▶ [WORK REQUIRED]:
Give back exactly the lines of the material below that start at the line containing "match strip_prefix [58%N]" and end at the line containing "(** The arrows", and no others.

▶ [DATASET ENTRIES]:
● ● ● ● ●

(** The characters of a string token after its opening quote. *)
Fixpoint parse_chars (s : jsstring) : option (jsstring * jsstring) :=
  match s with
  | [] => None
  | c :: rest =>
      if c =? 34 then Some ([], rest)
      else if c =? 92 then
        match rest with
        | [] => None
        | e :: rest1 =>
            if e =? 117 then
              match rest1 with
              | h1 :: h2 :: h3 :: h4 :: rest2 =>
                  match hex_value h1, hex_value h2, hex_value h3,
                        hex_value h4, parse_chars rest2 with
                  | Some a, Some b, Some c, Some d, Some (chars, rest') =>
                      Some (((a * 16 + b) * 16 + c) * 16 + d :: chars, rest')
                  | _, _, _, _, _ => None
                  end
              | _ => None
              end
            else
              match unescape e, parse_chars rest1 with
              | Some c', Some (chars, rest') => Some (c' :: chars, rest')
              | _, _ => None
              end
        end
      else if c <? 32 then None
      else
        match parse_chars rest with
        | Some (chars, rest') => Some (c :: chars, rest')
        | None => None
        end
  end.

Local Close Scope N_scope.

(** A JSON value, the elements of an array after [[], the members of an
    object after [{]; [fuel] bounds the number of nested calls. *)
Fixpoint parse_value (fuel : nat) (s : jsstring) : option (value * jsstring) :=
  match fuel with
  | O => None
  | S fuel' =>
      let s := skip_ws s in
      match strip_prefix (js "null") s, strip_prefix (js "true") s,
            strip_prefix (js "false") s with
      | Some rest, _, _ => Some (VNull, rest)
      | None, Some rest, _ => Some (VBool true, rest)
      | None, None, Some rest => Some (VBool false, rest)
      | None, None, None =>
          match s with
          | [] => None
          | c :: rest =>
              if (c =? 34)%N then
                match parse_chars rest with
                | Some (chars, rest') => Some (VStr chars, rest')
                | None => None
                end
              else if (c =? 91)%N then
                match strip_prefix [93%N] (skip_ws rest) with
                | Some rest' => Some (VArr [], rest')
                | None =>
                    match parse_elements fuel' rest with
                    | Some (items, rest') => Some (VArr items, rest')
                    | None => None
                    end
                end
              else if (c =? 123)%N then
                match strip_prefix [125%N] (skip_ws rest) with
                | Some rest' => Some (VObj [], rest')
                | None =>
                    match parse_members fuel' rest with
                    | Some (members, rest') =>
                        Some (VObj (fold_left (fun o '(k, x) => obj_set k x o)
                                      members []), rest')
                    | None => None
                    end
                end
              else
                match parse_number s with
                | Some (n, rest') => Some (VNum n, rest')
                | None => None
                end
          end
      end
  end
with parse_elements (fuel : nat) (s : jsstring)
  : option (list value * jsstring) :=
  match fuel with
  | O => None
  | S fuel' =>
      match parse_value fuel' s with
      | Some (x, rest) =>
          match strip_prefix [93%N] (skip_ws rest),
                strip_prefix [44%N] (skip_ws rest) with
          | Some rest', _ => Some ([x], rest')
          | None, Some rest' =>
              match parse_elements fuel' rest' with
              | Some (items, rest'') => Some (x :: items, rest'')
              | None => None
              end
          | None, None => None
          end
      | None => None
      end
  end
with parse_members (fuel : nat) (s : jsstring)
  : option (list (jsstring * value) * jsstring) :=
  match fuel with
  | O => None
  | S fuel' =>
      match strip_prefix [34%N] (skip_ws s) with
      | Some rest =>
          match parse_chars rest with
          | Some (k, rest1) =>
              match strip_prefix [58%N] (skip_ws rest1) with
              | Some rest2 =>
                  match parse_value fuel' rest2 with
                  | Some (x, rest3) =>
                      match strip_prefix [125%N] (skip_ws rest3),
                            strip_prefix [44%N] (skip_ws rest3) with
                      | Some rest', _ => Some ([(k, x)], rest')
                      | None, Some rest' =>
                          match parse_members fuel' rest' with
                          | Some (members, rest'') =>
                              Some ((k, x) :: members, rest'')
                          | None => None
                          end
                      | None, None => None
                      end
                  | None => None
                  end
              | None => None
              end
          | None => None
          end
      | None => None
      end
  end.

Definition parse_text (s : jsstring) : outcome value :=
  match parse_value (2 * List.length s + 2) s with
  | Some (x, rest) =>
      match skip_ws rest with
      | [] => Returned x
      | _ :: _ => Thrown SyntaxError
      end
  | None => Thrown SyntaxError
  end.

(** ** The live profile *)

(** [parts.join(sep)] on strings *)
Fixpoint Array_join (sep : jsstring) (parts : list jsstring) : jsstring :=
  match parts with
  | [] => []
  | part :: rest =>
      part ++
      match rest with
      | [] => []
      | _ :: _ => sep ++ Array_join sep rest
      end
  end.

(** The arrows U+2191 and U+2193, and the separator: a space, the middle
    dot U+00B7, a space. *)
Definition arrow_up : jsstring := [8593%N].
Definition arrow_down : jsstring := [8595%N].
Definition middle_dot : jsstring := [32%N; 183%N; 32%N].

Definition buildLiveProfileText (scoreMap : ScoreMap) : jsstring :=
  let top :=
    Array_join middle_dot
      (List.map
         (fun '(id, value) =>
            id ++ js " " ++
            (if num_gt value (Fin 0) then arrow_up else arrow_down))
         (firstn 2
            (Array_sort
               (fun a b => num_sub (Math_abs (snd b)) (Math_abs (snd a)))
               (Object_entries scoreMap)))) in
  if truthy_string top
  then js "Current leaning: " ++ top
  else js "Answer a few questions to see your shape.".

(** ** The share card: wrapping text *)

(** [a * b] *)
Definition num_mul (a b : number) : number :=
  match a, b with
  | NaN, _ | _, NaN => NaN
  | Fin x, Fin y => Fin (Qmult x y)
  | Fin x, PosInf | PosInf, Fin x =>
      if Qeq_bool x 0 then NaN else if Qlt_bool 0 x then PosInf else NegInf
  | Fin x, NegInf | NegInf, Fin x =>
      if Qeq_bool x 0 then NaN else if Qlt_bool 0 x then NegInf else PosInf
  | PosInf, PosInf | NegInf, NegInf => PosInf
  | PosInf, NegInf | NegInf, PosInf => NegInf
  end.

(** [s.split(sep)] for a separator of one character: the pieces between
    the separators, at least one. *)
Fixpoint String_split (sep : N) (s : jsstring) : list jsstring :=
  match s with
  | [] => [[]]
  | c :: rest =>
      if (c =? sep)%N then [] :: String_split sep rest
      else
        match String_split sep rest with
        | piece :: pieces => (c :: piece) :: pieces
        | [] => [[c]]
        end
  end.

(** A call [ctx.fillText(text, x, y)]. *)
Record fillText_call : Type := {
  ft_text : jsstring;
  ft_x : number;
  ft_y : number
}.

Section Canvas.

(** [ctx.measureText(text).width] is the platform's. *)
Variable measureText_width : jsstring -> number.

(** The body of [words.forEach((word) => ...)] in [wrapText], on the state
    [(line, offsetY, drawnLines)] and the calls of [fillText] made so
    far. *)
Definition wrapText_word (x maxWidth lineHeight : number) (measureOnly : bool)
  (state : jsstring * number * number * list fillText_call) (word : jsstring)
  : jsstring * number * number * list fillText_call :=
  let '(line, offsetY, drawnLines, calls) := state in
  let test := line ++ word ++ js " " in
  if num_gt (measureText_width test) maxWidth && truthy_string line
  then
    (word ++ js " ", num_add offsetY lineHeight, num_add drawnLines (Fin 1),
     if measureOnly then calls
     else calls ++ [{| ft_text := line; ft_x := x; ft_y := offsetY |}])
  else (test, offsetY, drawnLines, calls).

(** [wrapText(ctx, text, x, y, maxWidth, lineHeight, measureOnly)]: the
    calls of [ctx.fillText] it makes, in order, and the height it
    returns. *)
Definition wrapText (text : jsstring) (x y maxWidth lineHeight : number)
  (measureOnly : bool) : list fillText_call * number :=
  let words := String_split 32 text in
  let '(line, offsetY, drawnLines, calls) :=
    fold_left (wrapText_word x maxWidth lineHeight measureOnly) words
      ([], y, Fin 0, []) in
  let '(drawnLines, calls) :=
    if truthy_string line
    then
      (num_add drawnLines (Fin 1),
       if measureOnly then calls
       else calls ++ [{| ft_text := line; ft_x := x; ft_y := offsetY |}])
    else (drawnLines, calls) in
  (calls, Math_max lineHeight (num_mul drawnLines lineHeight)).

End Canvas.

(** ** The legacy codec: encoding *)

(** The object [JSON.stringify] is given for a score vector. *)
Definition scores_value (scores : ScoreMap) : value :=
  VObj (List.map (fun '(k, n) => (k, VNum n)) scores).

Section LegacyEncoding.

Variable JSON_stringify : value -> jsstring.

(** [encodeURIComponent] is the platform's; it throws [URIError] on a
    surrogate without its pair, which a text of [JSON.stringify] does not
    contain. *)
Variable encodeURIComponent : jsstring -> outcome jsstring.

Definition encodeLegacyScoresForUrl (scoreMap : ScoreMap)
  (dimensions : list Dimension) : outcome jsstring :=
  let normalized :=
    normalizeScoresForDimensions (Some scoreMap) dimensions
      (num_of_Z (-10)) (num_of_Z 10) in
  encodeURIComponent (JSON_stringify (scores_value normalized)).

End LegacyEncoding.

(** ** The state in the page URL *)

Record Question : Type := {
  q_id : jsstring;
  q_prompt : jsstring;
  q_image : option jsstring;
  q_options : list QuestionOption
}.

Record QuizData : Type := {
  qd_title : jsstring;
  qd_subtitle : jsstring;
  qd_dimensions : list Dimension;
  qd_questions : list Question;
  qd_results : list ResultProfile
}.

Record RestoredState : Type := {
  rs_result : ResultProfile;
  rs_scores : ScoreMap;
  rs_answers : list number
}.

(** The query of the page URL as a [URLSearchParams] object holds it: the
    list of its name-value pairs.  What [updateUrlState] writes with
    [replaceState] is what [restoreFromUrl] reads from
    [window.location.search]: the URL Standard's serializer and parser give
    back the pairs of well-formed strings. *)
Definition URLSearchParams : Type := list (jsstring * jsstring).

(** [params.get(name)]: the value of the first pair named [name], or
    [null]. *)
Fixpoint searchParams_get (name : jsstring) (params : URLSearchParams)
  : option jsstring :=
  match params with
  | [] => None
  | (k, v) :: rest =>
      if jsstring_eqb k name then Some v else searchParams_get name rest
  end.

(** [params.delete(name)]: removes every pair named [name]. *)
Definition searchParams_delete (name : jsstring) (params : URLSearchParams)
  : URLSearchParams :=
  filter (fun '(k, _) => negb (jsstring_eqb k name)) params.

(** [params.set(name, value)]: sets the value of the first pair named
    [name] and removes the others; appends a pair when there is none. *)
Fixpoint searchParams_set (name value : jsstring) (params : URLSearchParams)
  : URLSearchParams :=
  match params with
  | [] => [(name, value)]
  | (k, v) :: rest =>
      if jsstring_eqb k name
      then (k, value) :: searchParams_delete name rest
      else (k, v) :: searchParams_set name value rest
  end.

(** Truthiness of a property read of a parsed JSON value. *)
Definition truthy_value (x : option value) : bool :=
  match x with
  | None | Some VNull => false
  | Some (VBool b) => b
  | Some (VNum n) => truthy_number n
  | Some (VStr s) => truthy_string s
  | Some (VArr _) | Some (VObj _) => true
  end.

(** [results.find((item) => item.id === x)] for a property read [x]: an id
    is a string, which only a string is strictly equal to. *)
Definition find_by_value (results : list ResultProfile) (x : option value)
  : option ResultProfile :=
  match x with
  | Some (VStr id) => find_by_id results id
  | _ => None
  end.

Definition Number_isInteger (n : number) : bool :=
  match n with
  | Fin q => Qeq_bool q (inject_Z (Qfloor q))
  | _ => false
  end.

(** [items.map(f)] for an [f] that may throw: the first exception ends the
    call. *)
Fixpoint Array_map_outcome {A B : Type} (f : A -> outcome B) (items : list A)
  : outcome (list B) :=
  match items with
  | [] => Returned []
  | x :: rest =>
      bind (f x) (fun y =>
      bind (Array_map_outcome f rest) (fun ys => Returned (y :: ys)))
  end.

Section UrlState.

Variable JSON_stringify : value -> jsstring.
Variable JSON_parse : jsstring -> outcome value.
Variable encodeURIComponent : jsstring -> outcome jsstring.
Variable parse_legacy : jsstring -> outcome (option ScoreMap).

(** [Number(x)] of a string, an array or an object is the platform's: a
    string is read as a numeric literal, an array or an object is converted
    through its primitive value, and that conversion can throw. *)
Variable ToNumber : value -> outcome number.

● ● ● ● ●

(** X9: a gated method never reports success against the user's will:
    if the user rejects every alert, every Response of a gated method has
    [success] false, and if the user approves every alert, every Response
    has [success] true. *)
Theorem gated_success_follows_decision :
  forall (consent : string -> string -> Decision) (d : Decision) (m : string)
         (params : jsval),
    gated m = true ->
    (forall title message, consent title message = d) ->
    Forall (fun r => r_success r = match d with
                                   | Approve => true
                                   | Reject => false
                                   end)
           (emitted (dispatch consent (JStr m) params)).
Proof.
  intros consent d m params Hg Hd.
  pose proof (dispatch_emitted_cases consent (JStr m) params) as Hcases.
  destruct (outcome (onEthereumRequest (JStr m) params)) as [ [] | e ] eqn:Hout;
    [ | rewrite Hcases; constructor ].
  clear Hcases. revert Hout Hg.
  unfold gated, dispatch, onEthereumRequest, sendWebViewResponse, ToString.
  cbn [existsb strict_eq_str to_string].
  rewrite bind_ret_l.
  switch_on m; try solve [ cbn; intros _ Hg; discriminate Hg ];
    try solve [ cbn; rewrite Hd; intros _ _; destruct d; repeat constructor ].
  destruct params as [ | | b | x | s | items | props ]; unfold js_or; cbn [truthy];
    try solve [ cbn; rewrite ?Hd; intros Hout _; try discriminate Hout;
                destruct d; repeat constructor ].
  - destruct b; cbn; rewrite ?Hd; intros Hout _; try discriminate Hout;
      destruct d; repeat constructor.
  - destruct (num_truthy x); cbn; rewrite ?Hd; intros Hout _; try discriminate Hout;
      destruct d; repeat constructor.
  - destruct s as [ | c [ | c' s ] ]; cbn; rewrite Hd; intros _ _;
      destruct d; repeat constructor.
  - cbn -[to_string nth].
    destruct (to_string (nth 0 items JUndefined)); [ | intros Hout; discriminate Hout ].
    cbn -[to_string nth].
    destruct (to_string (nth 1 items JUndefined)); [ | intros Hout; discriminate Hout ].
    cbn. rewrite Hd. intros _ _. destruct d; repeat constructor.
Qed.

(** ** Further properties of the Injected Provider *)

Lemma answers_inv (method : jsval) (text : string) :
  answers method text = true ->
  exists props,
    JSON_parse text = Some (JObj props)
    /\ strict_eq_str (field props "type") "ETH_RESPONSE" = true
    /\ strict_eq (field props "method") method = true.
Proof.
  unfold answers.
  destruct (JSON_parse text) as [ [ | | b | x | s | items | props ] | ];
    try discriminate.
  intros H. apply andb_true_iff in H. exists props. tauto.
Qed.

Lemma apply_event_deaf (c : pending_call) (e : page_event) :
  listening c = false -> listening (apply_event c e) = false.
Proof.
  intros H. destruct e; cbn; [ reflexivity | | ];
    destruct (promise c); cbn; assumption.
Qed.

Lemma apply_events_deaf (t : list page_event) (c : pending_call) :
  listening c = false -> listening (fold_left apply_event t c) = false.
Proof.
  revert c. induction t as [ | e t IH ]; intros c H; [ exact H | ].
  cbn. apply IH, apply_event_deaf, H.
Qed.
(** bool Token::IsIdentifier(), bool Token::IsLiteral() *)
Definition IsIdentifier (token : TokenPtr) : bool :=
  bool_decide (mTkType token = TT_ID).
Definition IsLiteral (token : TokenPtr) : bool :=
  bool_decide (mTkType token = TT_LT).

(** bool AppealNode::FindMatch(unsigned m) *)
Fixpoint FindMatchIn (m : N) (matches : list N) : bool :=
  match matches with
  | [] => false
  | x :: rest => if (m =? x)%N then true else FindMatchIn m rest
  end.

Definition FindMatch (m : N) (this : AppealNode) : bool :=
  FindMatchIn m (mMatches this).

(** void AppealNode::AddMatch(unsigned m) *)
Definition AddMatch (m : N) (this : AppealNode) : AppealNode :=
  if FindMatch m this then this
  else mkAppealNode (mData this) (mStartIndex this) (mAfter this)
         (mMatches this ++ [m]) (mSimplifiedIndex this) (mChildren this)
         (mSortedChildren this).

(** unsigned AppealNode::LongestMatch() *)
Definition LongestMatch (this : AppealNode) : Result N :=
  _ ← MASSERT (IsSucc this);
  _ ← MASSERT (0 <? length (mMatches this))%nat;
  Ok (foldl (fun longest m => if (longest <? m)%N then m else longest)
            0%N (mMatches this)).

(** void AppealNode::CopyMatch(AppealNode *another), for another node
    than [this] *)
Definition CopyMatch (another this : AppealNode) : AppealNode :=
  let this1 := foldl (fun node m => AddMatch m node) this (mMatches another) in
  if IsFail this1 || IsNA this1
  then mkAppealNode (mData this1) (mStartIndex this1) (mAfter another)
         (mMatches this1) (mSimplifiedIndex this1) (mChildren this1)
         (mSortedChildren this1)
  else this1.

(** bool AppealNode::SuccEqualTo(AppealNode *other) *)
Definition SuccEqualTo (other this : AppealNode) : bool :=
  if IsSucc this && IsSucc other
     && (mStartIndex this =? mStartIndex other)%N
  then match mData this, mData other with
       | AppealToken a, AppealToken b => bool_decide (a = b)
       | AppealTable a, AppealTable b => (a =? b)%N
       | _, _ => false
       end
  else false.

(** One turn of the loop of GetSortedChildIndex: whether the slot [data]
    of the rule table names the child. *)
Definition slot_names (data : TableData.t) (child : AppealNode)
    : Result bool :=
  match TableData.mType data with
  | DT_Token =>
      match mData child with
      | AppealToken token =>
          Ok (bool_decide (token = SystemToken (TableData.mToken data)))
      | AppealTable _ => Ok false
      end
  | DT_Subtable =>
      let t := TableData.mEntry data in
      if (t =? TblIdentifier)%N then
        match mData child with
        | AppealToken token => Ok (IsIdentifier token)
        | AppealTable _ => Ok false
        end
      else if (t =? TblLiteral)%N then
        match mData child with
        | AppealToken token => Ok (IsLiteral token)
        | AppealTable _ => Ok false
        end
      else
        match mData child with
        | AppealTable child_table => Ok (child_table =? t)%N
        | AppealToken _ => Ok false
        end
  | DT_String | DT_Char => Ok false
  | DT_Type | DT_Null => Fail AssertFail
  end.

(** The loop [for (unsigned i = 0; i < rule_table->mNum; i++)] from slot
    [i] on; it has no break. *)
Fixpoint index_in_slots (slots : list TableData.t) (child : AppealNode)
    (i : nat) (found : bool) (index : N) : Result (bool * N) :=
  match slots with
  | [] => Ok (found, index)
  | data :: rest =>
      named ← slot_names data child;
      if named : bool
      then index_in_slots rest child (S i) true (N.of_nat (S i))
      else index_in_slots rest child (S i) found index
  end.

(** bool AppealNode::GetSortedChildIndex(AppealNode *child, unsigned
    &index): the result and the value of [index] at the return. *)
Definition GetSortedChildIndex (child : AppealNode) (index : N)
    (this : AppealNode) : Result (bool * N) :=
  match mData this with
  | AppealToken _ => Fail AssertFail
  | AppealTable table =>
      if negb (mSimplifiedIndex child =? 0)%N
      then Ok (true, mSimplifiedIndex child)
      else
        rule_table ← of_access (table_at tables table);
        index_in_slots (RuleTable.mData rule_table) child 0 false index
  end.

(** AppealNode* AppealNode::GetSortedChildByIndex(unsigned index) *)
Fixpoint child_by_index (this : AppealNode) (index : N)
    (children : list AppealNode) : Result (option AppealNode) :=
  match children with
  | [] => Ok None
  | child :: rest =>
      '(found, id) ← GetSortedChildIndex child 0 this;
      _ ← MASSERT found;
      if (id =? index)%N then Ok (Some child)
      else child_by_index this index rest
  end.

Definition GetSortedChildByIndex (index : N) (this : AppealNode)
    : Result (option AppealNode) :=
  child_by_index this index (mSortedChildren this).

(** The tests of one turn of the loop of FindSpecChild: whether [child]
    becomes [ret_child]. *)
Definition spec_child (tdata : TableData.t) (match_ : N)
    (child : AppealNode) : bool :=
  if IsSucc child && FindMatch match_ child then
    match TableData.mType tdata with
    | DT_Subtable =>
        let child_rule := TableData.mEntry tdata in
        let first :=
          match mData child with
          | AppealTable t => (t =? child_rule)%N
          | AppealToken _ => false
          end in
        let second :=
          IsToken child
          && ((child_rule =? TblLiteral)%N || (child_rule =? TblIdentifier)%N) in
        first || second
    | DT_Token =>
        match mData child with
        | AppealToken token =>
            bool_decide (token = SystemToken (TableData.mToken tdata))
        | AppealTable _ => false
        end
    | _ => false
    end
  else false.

● ● ● ● ●

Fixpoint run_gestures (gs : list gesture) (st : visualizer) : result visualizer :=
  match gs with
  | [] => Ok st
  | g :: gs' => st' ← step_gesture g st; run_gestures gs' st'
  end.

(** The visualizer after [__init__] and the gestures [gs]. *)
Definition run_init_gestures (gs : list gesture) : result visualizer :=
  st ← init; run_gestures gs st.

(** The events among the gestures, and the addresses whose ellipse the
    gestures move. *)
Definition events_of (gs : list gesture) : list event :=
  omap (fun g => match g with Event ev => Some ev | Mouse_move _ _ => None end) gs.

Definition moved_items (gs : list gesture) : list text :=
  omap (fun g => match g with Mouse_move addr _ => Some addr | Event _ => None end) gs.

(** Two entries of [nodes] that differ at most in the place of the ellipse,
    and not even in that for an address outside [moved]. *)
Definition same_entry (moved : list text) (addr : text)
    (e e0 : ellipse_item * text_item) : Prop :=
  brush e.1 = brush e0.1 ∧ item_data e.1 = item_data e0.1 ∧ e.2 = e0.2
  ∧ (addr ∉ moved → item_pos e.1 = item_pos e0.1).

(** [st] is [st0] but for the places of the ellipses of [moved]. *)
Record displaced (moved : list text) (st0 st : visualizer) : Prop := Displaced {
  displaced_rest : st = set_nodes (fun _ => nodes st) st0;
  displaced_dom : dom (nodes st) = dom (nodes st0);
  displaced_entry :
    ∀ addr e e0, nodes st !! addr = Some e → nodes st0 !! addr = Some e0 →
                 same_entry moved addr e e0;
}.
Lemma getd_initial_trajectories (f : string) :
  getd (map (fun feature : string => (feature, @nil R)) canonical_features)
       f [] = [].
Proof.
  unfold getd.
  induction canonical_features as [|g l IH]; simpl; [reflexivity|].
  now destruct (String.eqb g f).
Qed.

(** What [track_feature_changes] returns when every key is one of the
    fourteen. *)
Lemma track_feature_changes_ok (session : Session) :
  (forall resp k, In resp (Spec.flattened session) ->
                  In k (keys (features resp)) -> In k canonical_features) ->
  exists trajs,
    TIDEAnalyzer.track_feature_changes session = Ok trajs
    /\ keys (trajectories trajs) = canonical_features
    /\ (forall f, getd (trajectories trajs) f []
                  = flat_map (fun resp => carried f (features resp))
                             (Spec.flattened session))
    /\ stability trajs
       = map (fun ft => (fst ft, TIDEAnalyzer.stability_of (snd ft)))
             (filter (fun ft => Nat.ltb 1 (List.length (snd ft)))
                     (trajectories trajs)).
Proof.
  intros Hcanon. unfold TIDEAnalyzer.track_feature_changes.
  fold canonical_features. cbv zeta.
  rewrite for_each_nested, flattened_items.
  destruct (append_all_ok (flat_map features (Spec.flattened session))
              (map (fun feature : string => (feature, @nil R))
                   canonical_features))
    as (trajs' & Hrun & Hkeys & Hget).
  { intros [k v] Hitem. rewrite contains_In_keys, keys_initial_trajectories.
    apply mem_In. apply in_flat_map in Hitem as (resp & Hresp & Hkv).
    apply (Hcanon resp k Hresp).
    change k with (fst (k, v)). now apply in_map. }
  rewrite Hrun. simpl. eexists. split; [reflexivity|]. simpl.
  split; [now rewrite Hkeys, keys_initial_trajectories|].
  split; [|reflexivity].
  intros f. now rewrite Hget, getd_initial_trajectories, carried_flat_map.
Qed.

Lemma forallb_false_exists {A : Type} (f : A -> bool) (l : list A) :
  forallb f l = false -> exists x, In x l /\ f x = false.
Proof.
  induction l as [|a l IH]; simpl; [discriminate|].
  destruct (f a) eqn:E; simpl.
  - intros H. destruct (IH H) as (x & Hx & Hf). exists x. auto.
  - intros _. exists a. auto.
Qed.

● ● ● ● ●

▶ [OUTPUT BELOW]:
              match strip_prefix [58%N] (skip_ws rest1) with
              | Some rest2 =>
                  match parse_value fuel' rest2 with
                  | Some (x, rest3) =>
                      match strip_prefix [125%N] (skip_ws rest3),
                            strip_prefix [44%N] (skip_ws rest3) with
                      | Some rest', _ => Some ([(k, x)], rest')
                      | None, Some rest' =>
                          match parse_members fuel' rest' with
                          | Some (members, rest'') =>
                              Some ((k, x) :: members, rest'')
                          | None => None
                          end
                      | None, None => None
                      end
                  | None => None
                  end
              | None => None
              end
          | None => None
          end
      | None => None
      end
  end.

Definition parse_text (s : jsstring) : outcome value :=
  match parse_value (2 * List.length s + 2) s with
  | Some (x, rest) =>
      match skip_ws rest with
      | [] => Returned x
      | _ :: _ => Thrown SyntaxError
      end
  | None => Thrown SyntaxError
  end.

(** ** The live profile *)

(** [parts.join(sep)] on strings *)
Fixpoint Array_join (sep : jsstring) (parts : list jsstring) : jsstring :=
  match parts with
  | [] => []
  | part :: rest =>
      part ++
      match rest with
      | [] => []
      | _ :: _ => sep ++ Array_join sep rest
      end
  end.

(** The arrows U+2191 and U+2193, and the separator: a space, the middle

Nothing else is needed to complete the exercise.